## Exercise goal
The response should hold each line from the entries below where "DoTransport" is found.

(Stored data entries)
• • •
(* ===== verification/PerfEvents.v ===== *)
(** * Performance events

    [PerfEventCache] ([src/code/cyber/event/perf_event_cache.h],
    [perf_event_cache.cc]) takes events of the scheduler and of the transport
    ([perf_event.h]) from any thread, and writes them to a file in a thread of
    its own; between them is the queue of BoundedQueue, whose operations are
    taken as single steps here.  The names of tasks and channels, the clock and
    the form of numbers are arguments. *)

From stdpp Require Import base list strings pretty.
From S2P Require Import Prelude BoundedQueue.

Section Events.
Context (GetTaskNameById GetChannelById : Z → string).

(** ** Events *)

Inductive event :=
| SchedEvent (eid : Z) (cr_id proc_id cr_state stamp : Z)
| TransportEvent (eid : Z) (channel_id msg_seq stamp : Z) (adder : string).

Definition etype (e : event) : Z := match e with SchedEvent _ _ _ _ _ => 0 | TransportEvent _ _ _ _ _ => 1 end.

Definition tab : string := String (Ascii.ascii_of_nat 9) EmptyString.

Definition fields (l : list string) : string := String.concat tab l.

Definition SerializeToString (e : event) : string :=
  match e with
  | SchedEvent eid cr_id proc_id cr_state stamp => fields [pretty (etype e); pretty eid; GetTaskNameById cr_id; pretty proc_id; pretty cr_state; pretty stamp]
  | TransportEvent eid channel_id msg_seq stamp adder => fields [pretty (etype e); pretty eid; GetChannelById channel_id; pretty msg_seq; pretty stamp; adder]
  end.

Inductive TransPerf := TRANSMIT_BEGIN | SERIALIZE | SEND | MESSAGE_ARRIVE | OBTAIN | DESERIALIZE | DISPATCH | NOTIFY | FETCH | CALLBACK | TRANS_END.

Definition ShowTransPerf (type : TransPerf) : string :=
  match type with
  | TRANSMIT_BEGIN => "TRANSMIT_BEGIN" | SERIALIZE => "SERIALIZE" | SEND => "SEND" | MESSAGE_ARRIVE => "MESSAGE_ARRIVE" | OBTAIN => "OBTAIN"
  | DESERIALIZE => "DESERIALIZE" | DISPATCH => "DISPATCH" | NOTIFY => "NOTIFY" | FETCH => "FETCH" | CALLBACK => "CALLBACK" | TRANS_END => EmptyString
  end.

(** ** The cache *)

Inductive PerfType := SCHED | TRANSPORT | DATA_CACHE | ALL.

#[global] Instance PerfType_eq_dec : EqDecision PerfType.
Proof. solve_decision. Defined.

(** [running] is whether the thread has not left its loop.  [offered] is not
    part of the program: the events that passed the tests, and whether the queue
    took them. *)
Record PerfEventCache := mkCache {
  enable_ : bool; shutdown_ : bool; type_ : PerfType; event_queue_ : BoundedQueue event; running : bool;
  of_ : list string; buf_size : Z; flushed : nat; closed : bool; offered : list (event * bool) }.

Definition kFlushSize : Z := 512.
Definition kEventQueueSize : Z := 8192.

(** The constructor, and [Start], whose first line is the time. *)
Definition PerfEventCache_new (dflt : event) (conf : option (bool * PerfType)) (now : Z) : PerfEventCache :=
  match conf with
  | Some (true, t) => mkCache true false t (Init dflt kEventQueueSize) true [pretty now] 0 0 false []
  | Some (false, t) => mkCache false false t (Init dflt 0) false [] 0 0 false []
  | None => mkCache false false ALL (Init dflt 0) false [] 0 0 false []
  end.

Definition enqueue_event (e : event) (c : PerfEventCache) : PerfEventCache :=
  let '(ok, q) := Enqueue (event_queue_ c) e in
  mkCache (enable_ c) (shutdown_ c) (type_ c) q (running c) (of_ c) (buf_size c) (flushed c) (closed c) (offered c ++ [(e, ok)]).

Definition AddSchedEvent (event_id cr_id proc_id cr_state now : Z) (c : PerfEventCache) : PerfEventCache :=
  if negb (enable_ c) then c
  else if bool_decide (type_ c ≠ SCHED) && bool_decide (type_ c ≠ ALL) then c
  else enqueue_event (SchedEvent event_id cr_id proc_id cr_state now) c.

Definition AddTransportEvent (event_id channel_id msg_seq stamp : Z) (adder : string) (now : Z) (c : PerfEventCache) : PerfEventCache :=
  if negb (enable_ c) then c
  else if bool_decide (type_ c ≠ TRANSPORT) && bool_decide (type_ c ≠ ALL) then c
  else enqueue_event (TransportEvent event_id channel_id msg_seq (if stamp =? 0 then now else stamp) adder) c.

(** A turn of the loop of [Run]; [is_shutdown] is the state of the process, and
    the wait of [WaitDequeue] is a turn that changes nothing. *)
Definition Run (is_shutdown : bool) (c : PerfEventCache) : option PerfEventCache :=
  if negb (running c) then None
  else if shutdown_ c || is_shutdown
  then Some (mkCache (enable_ c) (shutdown_ c) (type_ c) (event_queue_ c) false (of_ c) (buf_size c) (flushed c) (closed c) (offered c))
  else
    match WaitDequeue [mkRound (event_queue_ c) true] with
    | WaitDone _ e q =>
        let lines := of_ c ++ [SerializeToString e] in
        let n := buf_size c + 1 in
        Some (if kFlushSize <=? n then mkCache (enable_ c) (shutdown_ c) (type_ c) q true lines 0 (length lines) (closed c) (offered c)
              else mkCache (enable_ c) (shutdown_ c) (type_ c) q true lines n (flushed c) (closed c) (offered c))
    | _ => Some c
    end.

(** [Shutdown] up to the join, and after it. *)
Definition Shutdown_begin (c : PerfEventCache) : PerfEventCache :=
  if negb (enable_ c) then c
  else mkCache (enable_ c) true (type_ c) (BreakAllWait (event_queue_ c)) (running c) (of_ c) (buf_size c) (flushed c) (closed c) (offered c).

Definition Shutdown_end (now : Z) (c : PerfEventCache) : option PerfEventCache :=
  if enable_ c && shutdown_ c && negb (running c) && negb (closed c)
  then Some (mkCache (enable_ c) true (type_ c) (event_queue_ c) false (of_ c ++ [pretty now]) (buf_size c) (length (of_ c ++ [pretty now])) true (offered c))
  else None.

Inductive label :=
| DoSched (event_id cr_id proc_id cr_state now : Z)
| DoTransport (event_id channel_id msg_seq stamp : Z) (adder : string) (now : Z)
| DoRun (is_shutdown : bool)
| DoShutdown
| DoShutdownEnd (now : Z).

Definition exec (c : PerfEventCache) (l : label) : option PerfEventCache :=
  match l with
  | DoSched a b d f now => Some (AddSchedEvent a b d f now c)
  | DoTransport a b d s x now => Some (AddTransportEvent a b d s x now c)
  | DoRun b => Run b c
  | DoShutdown => Some (Shutdown_begin c)
  | DoShutdownEnd now => Shutdown_end now c
  end.

(** ** What is in the file *)

Definition taken (l : list (event * bool)) : list event := (filter (λ x : event * bool, x.2 = true) l).*1.

(** [head] is the first line, [l] what is in the queue, [w] the events that have
    been written; [k] bounds the number of steps. *)
Definition cache_ok (head : string) (k : nat) (c : PerfEventCache) : Prop :=
  ∃ l w, quiescent (event_queue_ c) l ∧ pool_size_ (event_queue_ c) = kEventQueueSize + 2 ∧ tail_ (event_queue_ c) ≤ 1 + Z.of_nat k ∧
    taken (offered c) = w ++ l ∧ (closed c = false → of_ c = head :: (SerializeToString <$> w)) ∧
    (closed c = true → ∃ now : Z, of_ c = head :: (SerializeToString <$> w) ++ [pretty now]) ∧ (closed c = true → running c = false ∧ flushed c = length (of_ c)).

Lemma taken_app l x : taken (l ++ [x]) = taken l ++ (if x.2 then [x.1] else []).
Proof using Type. unfold taken. rewrite filter_app, fmap_app. destruct x as [e []]; simpl; by rewrite ?filter_cons_True, ?filter_cons_False. Qed.

Lemma Enqueue_frame {T} (q : BoundedQueue T) x : pool_size_ (Enqueue q x).2 = pool_size_ q ∧ (tail_ (Enqueue q x).2 = tail_ q ∨ tail_ (Enqueue q x).2 = u64 (tail_ q + 1)).
Proof using Type. unfold Enqueue. destruct (_ =? _); simpl; auto. Qed.

Lemma perf_enqueue_ok head k e c : Z.of_nat k < 2 ^ 63 → cache_ok head k c → cache_ok head (S k) (enqueue_event e c).
Proof using Type.
  intros Hk (l & w & Hq & Hp & Ht & Ho & H1 & H2 & H3). pose proof (Enqueue_quiescent (event_queue_ c) l e Hq ltac:(lia)) as He. destruct (Enqueue_frame (event_queue_ c) e) as [F1 F2].
  assert (0 ≤ tail_ (event_queue_ c)) by (destruct Hq as ((_ & _ & ? & ? & _) & _); lia). rewrite (wrap_small 64) in F2 by (unfold in_u; lia).
  unfold enqueue_event. destruct (Enqueue (event_queue_ c) e) as [ok q]. simpl in *. unfold cache_ok. simpl. rewrite taken_app. simpl. destruct (decide _).
  - destruct He as [-> Hq']. exists (l ++ [e]), w. split_and!; [done|lia|lia|by rewrite Ho, app_assoc|done|done|done].
  - injection He as -> ->. exists l, w. rewrite app_nil_r. split_and!; [done|lia|lia|done|done|done|done].
Qed.

Lemma cache_ok_weaken head k c : cache_ok head k c → cache_ok head (S k) c.
Proof using Type. intros (l & w & H). exists l, w. naive_solver lia. Qed.

Lemma Run_ok head k b c c' : Run b c = Some c' → cache_ok head k c → cache_ok head (S k) c'.
Proof using Type.
  intros E H. pose proof H as (l & w & Hq & Hp & Ht & Ho & H1 & H2 & H3). unfold Run in E. destruct (running c) eqn:Er; [|done]. simpl in E.
  destruct (closed c) eqn:Ec; [destruct H3; congruence|]. destruct (shutdown_ c || b).
  { injection E as <-. exists l, w. simpl. split_and!; try done; try lia; by rewrite Ec. }
  unfold WaitDequeue in E. simpl in E. destruct (break_all_wait_ (event_queue_ c)); [injection E as <-; by apply cache_ok_weaken|].
  pose proof (Dequeue_quiescent (event_queue_ c) l Hq) as Hd. destruct l as [|x l].
  { rewrite Hd in E. injection E as <-. by apply cache_ok_weaken. }
  assert (F : pool_size_ (Dequeue (event_queue_ c)).2 = pool_size_ (event_queue_ c) ∧ tail_ (Dequeue (event_queue_ c)).2 = tail_ (event_queue_ c)) by (unfold Dequeue; by destruct (_ =? _)).
  destruct (Dequeue (event_queue_ c)) as [o q]. simpl in *. destruct Hd as [-> Hq']. destruct F as [F1 F2].
  injection E as <-. exists l, (w ++ [x]). destruct (kFlushSize <=? buf_size c + 1); simpl; rewrite F1, F2, fmap_app, (H1 eq_refl), ?Ec; (split_and!; [done|done|lia|by rewrite <- app_assoc|done|done|done]).
Qed.

Lemma perf_exec_ok head k l c c' : exec c l = Some c' → Z.of_nat k < 2 ^ 63 → cache_ok head k c → cache_ok head (S k) c'.
Proof using Type.
  intros E Hk H. destruct l as [a b d f now|a b d s x now|b| |now]; simpl in E.
  - injection E as <-. unfold AddSchedEvent. destruct (negb _); [by apply cache_ok_weaken|]. destruct (_ && _); [by apply cache_ok_weaken|]. by apply perf_enqueue_ok.
  - injection E as <-. unfold AddTransportEvent. destruct (negb _); [by apply cache_ok_weaken|]. destruct (_ && _); [by apply cache_ok_weaken|]. by apply perf_enqueue_ok.
  - by eapply Run_ok.
  - injection E as <-. unfold Shutdown_begin. destruct (negb _); [by apply cache_ok_weaken|]. destruct H as (l & w & H). exists l, w. simpl. naive_solver lia.
  - unfold Shutdown_end in E. destruct (enable_ c && shutdown_ c); [|done]. destruct (running c); [done|]. destruct (closed c) eqn:Ec; [done|]. injection E as <-.
    destruct H as (l & w & Hq & Hp & Ht & Ho & H1 & _). exists l, w. simpl. split_and!; [done|done|lia|done|done| |done]. intros _. exists now. by rewrite (H1 Ec).
Qed.

(** Property: the file holds the time of the start, then the events that the queue has
    taken, in the order in which it took them, each once, all but those that are
    still in the queue; after the shutdown the time of the end, and all of it is
    flushed. *)
Theorem events_are_written_in_order dflt t now ls c : run exec (PerfEventCache_new dflt (Some (true, t)) now) ls = Some c → Z.of_nat (length ls) < 2 ^ 63 →
  ∃ w l, taken (offered c) = w ++ l ∧ Size (event_queue_ c) = zlen l ∧
    (closed c = false → of_ c = pretty now :: (SerializeToString <$> w)) ∧
    (closed c = true → flushed c = length (of_ c) ∧ ∃ stop, of_ c = pretty now :: (SerializeToString <$> w) ++ [pretty (stop : Z)]).
Proof using Type.
  intros Hr Hn. assert (H : ∀ ls k c0 c, run exec c0 ls = Some c → Z.of_nat (k + length ls) < 2 ^ 63 → cache_ok (pretty now) k c0 → ∃ k', cache_ok (pretty now) k' c).
  { clear. induction ls as [|l ls IH]; intros k c0 c Hr Hk Hc; simpl in *; [injection Hr as <-; eauto|].
    destruct (exec c0 l) as [c1|] eqn:E; [|done]. apply (IH (S k) c1 c Hr); [lia|]. eapply perf_exec_ok; [done|lia|done]. }
  destruct (H ls 0%nat _ c Hr) as (k & l & w & Hq & _ & _ & Ho & H1 & H2 & H3); [lia| |].
  - exists [], []. simpl. split_and!; try done. by apply Init_quiescent.
  - exists w, l. split_and!; [done|by apply Size_quiescent|done|]. intros Hc. split; [by apply H3|by apply H2].
Qed.
End Events.

Definition task_name (i : Z) : string := "task".
Definition channel_name (i : Z) : string := "/channel".
Definition no_event : event := SchedEvent 0 0 0 0 0.

Definition demo_steps : list label :=
  [DoSched 1 7 0 2 100; DoTransport 3 9 4 0 "-" 101; DoRun false; DoSched 2 7 0 2 102; DoRun false; DoShutdown; DoRun false; DoShutdownEnd 103].

Definition demo_new : PerfEventCache := PerfEventCache_new no_event (Some (true, ALL)) 99.

Definition demo_end : PerfEventCache := default demo_new (run (exec task_name channel_name) demo_new demo_steps).

Lemma perf_demo_facts : run (exec task_name channel_name) demo_new demo_steps = Some demo_end ∧ closed demo_end = true ∧ length (of_ demo_end) = 4%nat ∧ length (taken (offered demo_end)) = 3%nat ∧ Size (event_queue_ demo_end) = 1.
Proof. vm_compute. repeat split. Qed.

Lemma events_are_written_in_order_witness : ∃ w l, taken (offered demo_end) = w ++ l ∧ Size (event_queue_ demo_end) = zlen l ∧
  (closed demo_end = false → of_ demo_end = pretty 99 :: (SerializeToString task_name channel_name <$> w)) ∧
  (closed demo_end = true → flushed demo_end = length (of_ demo_end) ∧ ∃ stop, of_ demo_end = pretty 99 :: (SerializeToString task_name channel_name <$> w) ++ [pretty (stop : Z)]).
Proof.
  destruct perf_demo_facts as (H & _). apply (events_are_written_in_order task_name channel_name no_event ALL 99 demo_steps demo_end H). simpl. lia.
Defined.

(** What is in the queue at the shutdown is not written. *)
Theorem pending_events_are_lost : ∃ c, run (exec task_name channel_name) demo_new demo_steps = Some c ∧ closed c = true ∧ length (taken (offered c)) = 3%nat ∧ length (of_ c) = 4%nat.
Proof. exists demo_end. destruct perf_demo_facts as (H1 & H2 & H3 & H4 & _). auto. Qed.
• • •
## Answer for the task
| DoTransport (event_id channel_id msg_seq stamp : Z) (adder : string) (now : Z)
  | DoTransport a b d s x now => Some (AddTransportEvent a b d s x now c)
  [DoSched 1 7 0 2 100; DoTransport 3 9 4 0 "-" 101; DoRun false; DoSched 2 7 0 2 102; DoRun false; DoShutdown; DoRun false; DoShutdownEnd 103].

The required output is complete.